Gross revenue is only part of what an employer invests when securing a permanent staff member. Permanent roles bundle hidden financial benefits that independent contractors fund out of their own pocket. The network's editorial baseline scales this protection layer at 30% of base salary — the configurable slider above lets you tune for richer or leaner packages.

Permanent equivalent = (Day Rate × Billable Days) ÷ (1 + Benefits Gap)

The 30% default accounts for employer auto-enrolment pension (3–10%), 25 days statutory holiday (~10% of salary), Statutory Sick Pay, private medical insurance, income protection, professional development budgets and discretionary bonus opportunity. A contractor pulling £110,000 of annualised revenue therefore matches the spending power of a permanent employee on a £84,615 baseline salary at the default gap.

3. Why the comparison can invert: the 60% trap and band stacking

Both routes flow through the same PAYE + Class 1 NI pipeline, so identical gross figures produce identical net figures. The interesting behaviour appears when the gap pushes the permanent gross below the contractor's gross by enough that the contractor's surplus crosses a marginal-rate cliff: the 40% higher-rate band at the basic-rate threshold, the 60% Personal-Allowance taper between £100,000 and £125,140, or the 47% additional-rate combined band above £125,140.

Above a benefits gap of roughly 35–40%, the permanent net can exceed the contractor net even though the contractor grosses more — the higher-rate tax simply confiscates more of the extra revenue than the benefits gap saves. The delta pill at the top of the comparison panel flips colour when this happens.

4. IR35 status: inside vs outside structural calculations

Your statutory IR35 employment status determines how contractor revenue flows through the tax system — a layer this converter intentionally does not model so it stays focused on spending-power parity.

  • Outside IR35: the engagement is treated as B2B. Revenue lands in a Personal Service Company, expenses clear corporately, profits face the 19% small-profits Corporation Tax rate (or marginal taper to 25% above £50,000), and the director extracts cash via a low salary plus dividends. Model the extraction ladder on the Dividend vs. Salary Calculator.
  • Inside IR35: the fee-payer must subtract the 15% employer National Insurance contribution on earnings above £5,000 before your gross taxable income is calculated. The reduced gross then flows through standard employee PAYE plus 8% Class 1 NI, materially shrinking the net retention rate. Model umbrella deductions on the Contractor Calculator.

This converter assumes a clean PAYE comparison on both sides so the figure you read is the like-for-like permanent salary — not a deemed umbrella outcome.

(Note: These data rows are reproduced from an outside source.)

(* rust: vault.rs 213-227 witness_slots *)
Definition witness_slots (covenant_type : Z) (covenant_data : bytes) : res Z :=
  if covenant_type =? COV_TYPE_P2PK then Ok 1
  else if covenant_type =? COV_TYPE_CORE_STEALTH then Ok CORE_STEALTH_WITNESS_SLOTS
  else if covenant_type =? COV_TYPE_MULTISIG then Ok (get_or_1 1 covenant_data)
  else if covenant_type =? COV_TYPE_VAULT then Ok (get_or_1 33 covenant_data)
  else if covenant_type =? COV_TYPE_HTLC then Ok 2
  else if covenant_type =? COV_TYPE_CORE_SIMPLICITY then Ok SIMPLICITY_WITNESS_SLOTS
  else tx_err TxErrCovenantTypeInvalid "unsupported covenant in witness_slots".

(** ** Sorted lists and the search *)

Abbreviation sorted32 := (StronglySorted bytes_lt).

Lemma strictly_sorted_iff xs : strictly_sorted_unique_32 xs = true ↔ sorted32 xs.
Proof.
  transitivity (Sorted bytes_lt xs).
  - induction xs as [|a [|b xs] IH]; [split; by constructor|split; [by repeat constructor|done]|].
    change (strictly_sorted_unique_32 (a :: b :: xs))
      with (bytes_ltb a b && strictly_sorted_unique_32 (b :: xs)).
    rewrite andb_true_iff, IH, bytes_ltb_lt. split.
    + intros [Hab Hs]. constructor; [done|by constructor].
    + intros Hs. apply Sorted_inv in Hs as [Hs Hh]. apply HdRel_inv in Hh. done.
  - split; [apply Sorted_StronglySorted; intros ???; by etrans|apply StronglySorted_Sorted].
Qed.

Lemma sorted32_lookup xs i j x y : sorted32 xs → (i < j)%nat →
  xs !! i = Some x → xs !! j = Some y → bytes_lt x y.
Proof.
  intros Hs. revert i j. induction Hs as [|a xs Hs IH Ha]; intros i j Hij Hi Hj; [done|].
  destruct j as [|j]; [lia|]. destruct i as [|i]; simpl in *.
  - simplify_eq. rewrite Forall_lookup in Ha. eauto.
  - apply (IH i j); [lia|done..].
Qed.

Lemma bytes_cmp_gt_lt x y : bytes_cmp x y = Gt ↔ bytes_lt y x.
Proof.
  unfold bytes_lt. rewrite (bytes_cmp_antisym x y). by destruct (bytes_cmp x y).
Qed.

Layer IR35 deductions on top via the specialist calculators above when you've settled on the parity number.

Assumptions DEFAULTS

Slider midpoints — override any of them in the calculator above.

  • Default day rate £500
  • Default billable days 220 days
  • Default benefits gap 30%
  • Slider range · days 180 – 260
  • Slider range · gap 0% – 50%
  • Personal Allowance £12,570

FAQ 4 ANSWERS

  • Why is 220 the default billable-days figure?

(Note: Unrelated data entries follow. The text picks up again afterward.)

(* ===== verification/WorkerPool.v ===== *)
(** * The worker pool ([worker_pool.rs])

    The threads of a pool share a queue of tasks, one result slot per task and
    whatever state their tasks use.  A task is a [job]: a sequence of atomic
    actions on the shared state, interleaved with those of the other workers
    and of the environment (the holders of the cancellation token).  An
    execution is a list of events, so every schedule is one. *)

From S2P Require Import Prelude.

(** Code that acts on a shared state [S] one atomic step at a time. *)
Inductive job (S A : Type) : Type :=
  | JRet (a : A)
  | JAct (f : S → S) (k : S → job S A).
Arguments JRet {S A} a.
Arguments JAct {S A} f k.

Fixpoint job_map {S A B} (g : A → B) (j : job S A) : job S B :=
  match j with
  | JRet a => JRet (g a)
  | JAct f k => JAct f (λ s, job_map g (k s))
  end.

Fixpoint job_bind {S A B} (j : job S A) (g : A → job S B) : job S B :=
  match j with
  | JRet a => g a
  | JAct f k => JAct f (λ s, job_bind (k s) g)
  end.

(** The job run without interruption. *)
Fixpoint job_run {S A} (j : job S A) (s : S) : A * S :=
  match j with
  | JRet a => (a, s)
  | JAct f k => job_run (k s) (f s)
  end.

(** [job_ok I P j]: from states with [I], which the environment keeps too,
    [j] keeps [I] at every action and returns a value with [P]. *)
Inductive job_ok {S A} (I : S → Prop) (P : A → Prop) : job S A → Prop :=
  | job_ok_ret a : P a → job_ok I P (JRet a)
  | job_ok_act f k : (∀ s, I s → I (f s)) → (∀ s, I s → job_ok I P (k s)) →
      job_ok I P (JAct f k).

(** At most [n] actions. *)
Inductive job_le {S A} : nat → job S A → Prop :=
  | job_le_ret n a : job_le n (JRet a)
  | job_le_act n f k : (∀ s, job_le n (k s)) → job_le (Datatypes.S n) (JAct f k).

Lemma job_ok_map {S A B} I (P : A → Prop) (Q : B → Prop) (g : A → B) (j : job S A) :
  (∀ a, P a → Q (g a)) → job_ok I P j → job_ok I Q (job_map g j).
Proof.
  intros Hg. induction 1 as [a Ha|f k Hf Hk IH]; simpl; constructor; auto.
Qed.

Lemma job_ok_bind {S A B} I (P : A → Prop) (Q : B → Prop) (j : job S A) (g : A → job S B) :
  job_ok I P j → (∀ a, P a → job_ok I Q (g a)) → job_ok I Q (job_bind j g).
Proof. intros Hj Hg. induction Hj as [a Ha|f k Hf Hk IH]; simpl; [auto|]. constructor; auto. Qed.

Lemma job_ok_mono {S A} I (P Q : A → Prop) (j : job S A) :
  (∀ a, P a → Q a) → job_ok I P j → job_ok I Q j.
Proof. intros HPQ. induction 1; constructor; auto. Qed.

Lemma job_le_map {S A B} (g : A → B) n (j : job S A) : job_le n j → job_le n (job_map g j).
Proof. by induction 1; simpl; constructor. Qed.

Lemma job_ok_run {S A} I (P : A → Prop) (j : job S A) s :
  job_ok I P j → I s → P (job_run j s).1 ∧ I (job_run j s).2.
Proof.
  intros Hj. revert s. induction Hj as [a Ha|f k Hf Hk IH]; intros s Hs; simpl; auto.
Qed.

Lemma job_le_mono {S A} n m (j : job S A) : job_le n j → (n ≤ m)%nat → job_le m j.
Proof.
  intros Hj. revert m. induction Hj as [n a|n f k Hk IH]; intros m Hm; [constructor|].
  destruct m as [|m]; [lia|]. constructor. intros s. apply IH. lia.
Qed.

Lemma job_le_bind {S A B} n m (j : job S A) (g : A → job S B) :
  job_le n j → (∀ a, job_le m (g a)) → job_le (n + m) (job_bind j g).
Proof.
  intros Hj Hg. induction Hj as [n a|n f k Hk IH]; simpl.
  - eapply job_le_mono; [apply Hg|lia].
  - constructor. apply IH.
Qed.
Lemma defers_verify w i p s d e :
  tuple_fits i p s d → len p ≤ len (pubkey w) → len s ≤ len (signature w) →
  defers [w] (λ _, True) (on_queue (queue_or_verify_signature i p s d reg e)).
Proof.
  intros Hf Hlp Hls c1 c2 q Hc1 Hc2 Hq. unfold on_queue, queue_or_verify_signature. simpl.
  destruct ((_ ← ensure_registry reg; queue_push i p s d e) q) as [r q'] eqn:Hr.
  exists r, c1, q'. eexists _, c2, [mkSigCheckTask i p s d e]. split; [done|]. split; [done|].
  unfold mbind, st_bind in Hr.
  destruct (ensure_registry_cases q) as [[Hrq Hens]|[Hrq [e1 Hens]]]; rewrite Hens in Hr.
  2: { injection Hr as <- <-. split; [auto using grows_refl|]. split; [done|]. left. by intros [? _]. }
  assert (0 ≤ q_queued_bytes (with_registry q reg)) as H0
    by (destruct Hq as [Hb _]; simpl; rewrite Hb; apply tasks_bytes_nonneg).
  assert (queue_wf q' ∧ extends q q') as [Hwf Hext].
  { destruct (run_queue_op_wf q (OpEnsure reg) Hq) as [Hq1 He1]. simpl in Hq1, He1.
    rewrite Hens in Hq1, He1. destruct (run_queue_op_wf _ (OpPush i p s d e) Hq1) as [Hq2 He2].
    simpl in Hq2, He2. rewrite Hr in Hq2, He2. split; [done|by eapply extends_trans]. }
  assert (items_bytes [w] = 34 + len (pubkey w) + len (signature w)) as Hw
    by (unfold items_bytes; simpl; lia).
  destruct (queue_push_cases i p s d e _ H0) as [[_ Hp]|[Hno [e2 Hp]]]; rewrite Hp in Hr;
    injection Hr as <- <-.
  - split; [|split; [done|]].
    + do 2 (split; [done|]). split_and!; [done..|]. intros ws' (_ & (m & Hm & Ht) & Hb). rewrite items_bytes_app in Hb.
      split_and!; [by right| |unfold pushed, task_bytes; simpl; lia].
      exists m. split; [done|]. simpl. rewrite length_app in *. simpl in *. lia.
    + split_and!; [done|by constructor|done..|]. unfold checks, verify_task; simpl.
      by destruct (verify_sig_with_registry _ _ _ _ _) as [[]|].
  - split; [|split; [done|]].
    + do 2 (split; [done|]). split_and!; [done..|]. intros ws' Hw'%room_app_r. by split; [right|apply Hw'].
    + left. intros (_ & (m & Hm & Ht) & Hb). apply Hno. unfold push_fits. simpl in *.
      split; [exists m; split; [done|lia]|lia].
Qed.

(** Witness items as the wire format bounds them. *)
Definition item_fits (w : WitnessItem) : Prop :=
  is_u 8 (suite_id w) ∧ is_u 32 (len (pubkey w)) ∧ is_u 32 (len (signature w)).

Lemma defers_sign w idx v chain_id e : item_fits w →
  defers [w] (λ _, True)
    ('(cs, t) ← lift (extract_crypto_sig_and_sighash w);
     d ← on_cache (sighash_v1_digest_with_cache idx v chain_id t);
     on_queue (queue_or_verify_signature (suite_id w) (pubkey w) cs d reg e)).
Proof.
  intros (Hs & Hp & Hg). apply defers_lift_bind. intros [cs t] (b & Hb & _)%extract_Ok.
  eapply (defers_pre _ (λ d, len d = 32)).
  { eapply defers_cache; [apply sighash_computes|].
    intros d (? & ? & _ & _ & _ & ->)%sighash_spec_Ok. by rewrite sha3_256_length. }
  intros d Hd. rewrite Hb, length_app in Hg.
  apply defers_verify; [unfold tuple_fits, is_u in *; split_and!; lia|done|].
  rewrite Hb, length_app. lia.
Qed.

Lemma defers_signature w key idx v chain_id e1 e2 : item_fits w →
  defers [w] (λ _, True) (verify_mldsa_key_and_sig_q w key idx v chain_id reg e1 e2).
Proof.
  intros Hw. unfold verify_mldsa_key_and_sig_q. case_match; [by apply defers_lift|].
  by apply defers_sign.
Qed.

Lemma defers_p2pk entry w idx v chain_id height rotation : item_fits w →
  defers [w] (λ _, True) (validate_p2pk_spend_q entry w idx v chain_id height rotation (Some reg)).
Proof.
  intros Hw. unfold validate_p2pk_spend_q. simpl default.
  do 3 (apply defers_lift_bind; intros ? _). by apply defers_signature.
Qed.

Lemma mjoin_zip_items {A} (l : list A) (ws : list WitnessItem) : length ws = length l →
  mjoin ((λ kw : A * WitnessItem, [kw.2]) <$> zip l ws) = ws.
Proof.
  revert ws; induction l as [|a l IH]; intros [|w ws] Hl; try done.
  change (w :: mjoin ((λ kw : A * WitnessItem, [kw.2]) <$> zip l ws) = w :: ws). f_equal. apply IH.
  by injection Hl.
Qed.

Lemma defers_slots keys threshold ws idx v chain_id context native :
  Forall item_fits ws → length ws = length keys →
  defers ws (λ _, True) (threshold_slots keys threshold ws idx v chain_id context native reg).
Proof.
  intros Hws Hl. unfold threshold_slots. eapply (defers_post _ (λ _, True)).
  - rewrite <- (mjoin_zip_items keys ws Hl) at 1. apply defers_fold; [|done].
    intros n [key w] Hkw _. unfold threshold_slot.
    case_match; [case_match; [by apply defers_lift|by apply defers_ret]|].
    do 2 (apply defers_lift_bind; intros ? _).
    eapply (defers_post _ (λ _, True)); [|intros; by apply defers_ret].
    apply defers_signature. apply elem_of_zip_r in Hkw. by eapply list.Forall_forall in Hws.
  - intros n _. case_match; [by apply defers_lift|by apply defers_ret].
Qed.

(** The rollback of a failed threshold spend gives the queue back. *)
Lemma defers_threshold keys threshold ws idx v chain_id height context rotation :
  Forall item_fits ws →
  defers ws (λ _, True)
    (validate_threshold_sig_spend_q keys threshold ws idx v chain_id height context rotation (Some reg)).
Proof.
  intros Hws c1 c2 q Hc1 Hc2 Hq. unfold validate_threshold_sig_spend_q. simpl default.
  destruct (negb (len ws =? len keys)) eqn:Hl.
  { eexists _, c1, q, _, c2, []. do 2 (split; [done|]). split; [auto using grows_refl|].
    split; [done|by right]. }
  destruct (defers_slots keys threshold ws idx v chain_id context
    (native_spend_suites (default DefaultRotationProvider rotation) height) Hws ltac:(lia) c1 c2 q Hc1 Hc2 Hq)
    as (r & c1' & q' & ri & c2' & ts & -> & -> & (?&?&Hg) & Hri & Hr).
  cbn [fmap option_fmap option_map snd]. destruct r as [[]|e].
  - exists (Ok ()), c1', q', ri, c2', ts. destruct ri as [[]|]; done.
  - exists (Err e), c1', (rollback_to (queue_mark q) q'), ri, c2', ts.
    split; [done|]. split; [by destruct ri as [[]|]|]. rewrite rollback_extends by apply Hg.
    split; [auto using grows_refl|]. done.
Qed.
End deferred.

(** ** Witnesses *)

Definition demo_item : WitnessItem := mkWitnessItem 1 demo_key (demo_sig x01 ++ [x01]).
Definition demo_bad_item : WitnessItem := mkWitnessItem 1 demo_key (demo_sig x00 ++ [x01]).
Definition demo_empty_item : WitnessItem := mkWitnessItem 0 [] [].
Definition demo_key_id : bytes := toy_digest demo_key.
Definition demo_entry : UtxoEntry := mkUtxoEntry 70 COV_TYPE_P2PK (x01 :: demo_key_id) 5 false.

Lemma p2pk_spend_iff_witness :
  (validate_p2pk_spend_q (HS := toy_sha3) (HO := toy_openssl) demo_entry demo_bad_item 0 70
     demo_chain 9 None None (demo_cache, None)).1
    = tx_err TxErrSigInvalid "CORE_P2PK signature invalid" ∧
  (validate_p2pk_spend_q (HS := toy_sha3) (HO := toy_openssl) demo_entry demo_item 0 70
     demo_chain 9 None None (demo_cache, None)).1 = Ok () ∧
  ((validate_p2pk_spend_q (HS := toy_sha3) (HO := toy_openssl) demo_entry demo_item 0 70
     demo_chain 9 None None (demo_cache, None)).1 = Ok () ↔
   p2pk_authorized (HS := toy_sha3) (HO := toy_openssl) demo_tx demo_entry demo_item 0 70 demo_chain 9
     (default DefaultRotationProvider None) (default default_registry None)).
Proof.
  split; [vm_compute; reflexivity|]. split; [vm_compute; reflexivity|].
  apply (p2pk_spend_iff (HS := toy_sha3) (HO := toy_openssl) demo_tx); [exact demo_cache_ok|].
  vm_compute; split; [discriminate|reflexivity].
Defined.

Lemma threshold_spend_iff_witness :
  (validate_threshold_sig_spend_q (HS := toy_sha3) (HO := toy_openssl)
     [demo_key_id; demo_chain] 1 [demo_item; demo_empty_item] 0 70 demo_chain 9 "CORE_VAULT" None None
     (demo_cache, None)).1 = Ok () ∧
  ((validate_threshold_sig_spend_q (HS := toy_sha3) (HO := toy_openssl)
     [demo_key_id; demo_chain] 1 [demo_item; demo_empty_item] 0 70 demo_chain 9 "CORE_VAULT" None None
     (demo_cache, None)).1 = Ok () ↔
   quorum (HS := toy_sha3) (HO := toy_openssl) demo_tx [demo_key_id; demo_chain] 1
     [demo_item; demo_empty_item] 0 70 demo_chain 9 (default DefaultRotationProvider None)
     (default default_registry None)).
Proof.
  split; [vm_compute; reflexivity|].
  apply (threshold_spend_iff (HS := toy_sha3) (HO := toy_openssl) demo_tx); [exact demo_cache_ok|].
  vm_compute; discriminate.
Defined.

    260 weekday year minus 25 days holiday, minus 8 UK bank holidays, minus a 7-day allowance for sickness, training and bench between projects. 220 is the conservative middle-ground most UK contractor accountants assume.

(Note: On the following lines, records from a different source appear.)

(** The two ways to name the key that must sign. *)
Definition htlc_claim (c : HtlcCovenant) (path : WitnessItem) : Prop :=
  pubkey path = hc_claim_key_id c ∧ ∃ preimage,
    signature path = le_encode 1 0 ++ u16_le (len preimage) ++ preimage
    ∧ MIN_HTLC_PREIMAGE_BYTES ≤ len preimage ≤ MAX_HTLC_PREIMAGE_BYTES
    ∧ sha3_256 preimage = hc_hash c.
Definition htlc_refund (c : HtlcCovenant) (path : WitnessItem) (ctx : HtlcSpendContext) : Prop :=
  pubkey path = hc_refund_key_id c ∧ signature path = le_encode 1 1
  ∧ hc_lock_value c ≤ (if hc_lock_mode c =? LOCK_MODE_HEIGHT
                       then hx_block_height ctx else hx_block_mtp ctx).

Lemma claim_path_Ok c path k :
  validate_htlc_claim_path c (signature path) (pubkey path) = Ok k ∧ byte_at 0 (signature path) = 0 ↔
  htlc_claim c path ∧ k = hc_claim_key_id c.
Proof.
  unfold validate_htlc_claim_path, htlc_claim, MIN_HTLC_PREIMAGE_BYTES, MAX_HTLC_PREIMAGE_BYTES.
  set (s := signature path). split.
  - intros [H H0]. inv_res. split; [|done].
    rewrite negb_false_iff, bool_decide_eq_true in *. split; [done|]. exists (drop 3 s).
    pose proof (le_decode_u 16 2 (slice 1 3 s)) as Hu. rewrite slice_length in Hu by lia.
    specialize (Hu eq_refl eq_refl). unfold is_u in Hu.
    assert (len (drop 3 s) = le_decode (slice 1 3 s)) as Hl by (rewrite length_drop; lia).
    rewrite Hl. split_and!; [|lia..|done].
    assert (u16_le (le_decode (slice 1 3 s)) = slice 1 3 s) as ->.
    { unfold u16_le. replace 2%nat with (length (slice 1 3 s)).
      - apply le_encode_decode. - pose proof (slice_length 1 3 s). lia. }
    rewrite <- H0, <- byte_at_slice by lia. rewrite app_assoc, <- slice_app_split by lia.
    unfold slice. rewrite drop_0. change (Z.to_nat (3 - 0)) with 3%nat. by rewrite take_drop.
  - intros [(Hp & pre & -> & Hl & Hh) ->]. rewrite bool_decide_eq_true_2 by done.
    pose proof (le_encode_1_byte_at [] 0 (u16_le (len pre) ++ pre) 0) as H0.
    rewrite !app_nil_l in H0. rewrite H0 by (unfold is_u; simpl; lia). split; [|done].
    rewrite !length_app. unfold u16_le. rewrite !le_encode_length.
    rewrite (slice_mid (le_encode 1 0) (le_encode 2 (len pre)))
      by (rewrite ?le_encode_length; lia).
    change (le_encode 2 (len pre)) with (u16_le (len pre)).
    rewrite le_decode_u16 by (unfold is_u; lia).
    cbn [negb]. do 4 decide_if.
    assert (drop 3 (le_encode 1 0 ++ u16_le (len pre) ++ pre) = pre) as ->.
    { rewrite app_assoc. apply drop_app_length'. by rewrite length_app. }
    by rewrite bool_decide_eq_true_2.
Qed.

Lemma refund_path_Ok c path ctx k :
  validate_htlc_refund_path c (signature path) (pubkey path) ctx = Ok k ∧ byte_at 0 (signature path) = 1 ↔
  htlc_refund c path ctx ∧ k = hc_refund_key_id c.
Proof.
  unfold validate_htlc_refund_path, htlc_refund. split.
  - intros [H H0]. destruct (negb (len (signature path) =? 1)) eqn:Hl; [done|].
    apply bind_Ok in H as ([] & Ht & H). inv_res.
    rewrite negb_false_iff, bool_decide_eq_true in *. split; [|done]. split_and!; [done| |].
    + destruct (signature path) as [|b [|b' l]] eqn:Hs; cbn [length] in Hl; try lia.
      unfold byte_at in H0. simpl in H0. rewrite le_encode_1', <- H0. by rewrite byte_of_Z_val.
    + destruct (hc_lock_mode c =? LOCK_MODE_HEIGHT); destruct (_ <? _) eqn:Hlt; [done|lia|done|lia].
  - intros [(Hp & -> & Hl) ->]. rewrite bool_decide_eq_true_2 by done.
    split; [|done]. rewrite le_encode_length. decide_if.
    cbn [negb]. destruct (hc_lock_mode c =? LOCK_MODE_HEIGHT); decide_if; done.
Qed.

Lemma parse_selector_Ok path s : parse_htlc_selector path = Ok s ↔
  suite_id path = SUITE_ID_SENTINEL ∧ len (pubkey path) = 32 ∧ signature path ≠ []
  ∧ s = mkHtlcSelector (pubkey path) (byte_at 0 (signature path)) (signature path).
Proof.
  unfold parse_htlc_selector. split.
  - intros H. inv_res. split_and!; [lia|lia|by case_bool_decide|done].
  - intros (Hs & Hp & Hg & ->). rewrite Hs, bool_decide_eq_false_2 by done. by do 2 decide_if.
Qed.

  • What's actually inside the 30% benefits gap?

    Employer pension auto-enrolment (3% minimum, often higher), 25 days statutory holiday (~10% of salary), Statutory Sick Pay, private medical cover, bonus / RSU potential and access to corporate training budgets. Slide it up to 40–45% for richer packages; down to 15% for bare-minimum employers.

  • Does this account for IR35 / inside-vs-outside?

    No — both routes run through the standard UK PAYE pipeline. For inside-IR35 umbrella modelling (employer NI deducted from the assignment rate) use the Contractor Calculator; for outside-IR35 PSC extraction use the Dividend vs. Salary calculator.

  • Why does the permanent net sometimes exceed the contractor net?

    When you push the benefits gap above ~35% the permanent gross drops fast enough that the contractor's higher gross gets eaten by the 40% higher-rate band and the 60% PA-taper between £100k and £125,140. The arithmetic flips — that's exactly what the comparison is for.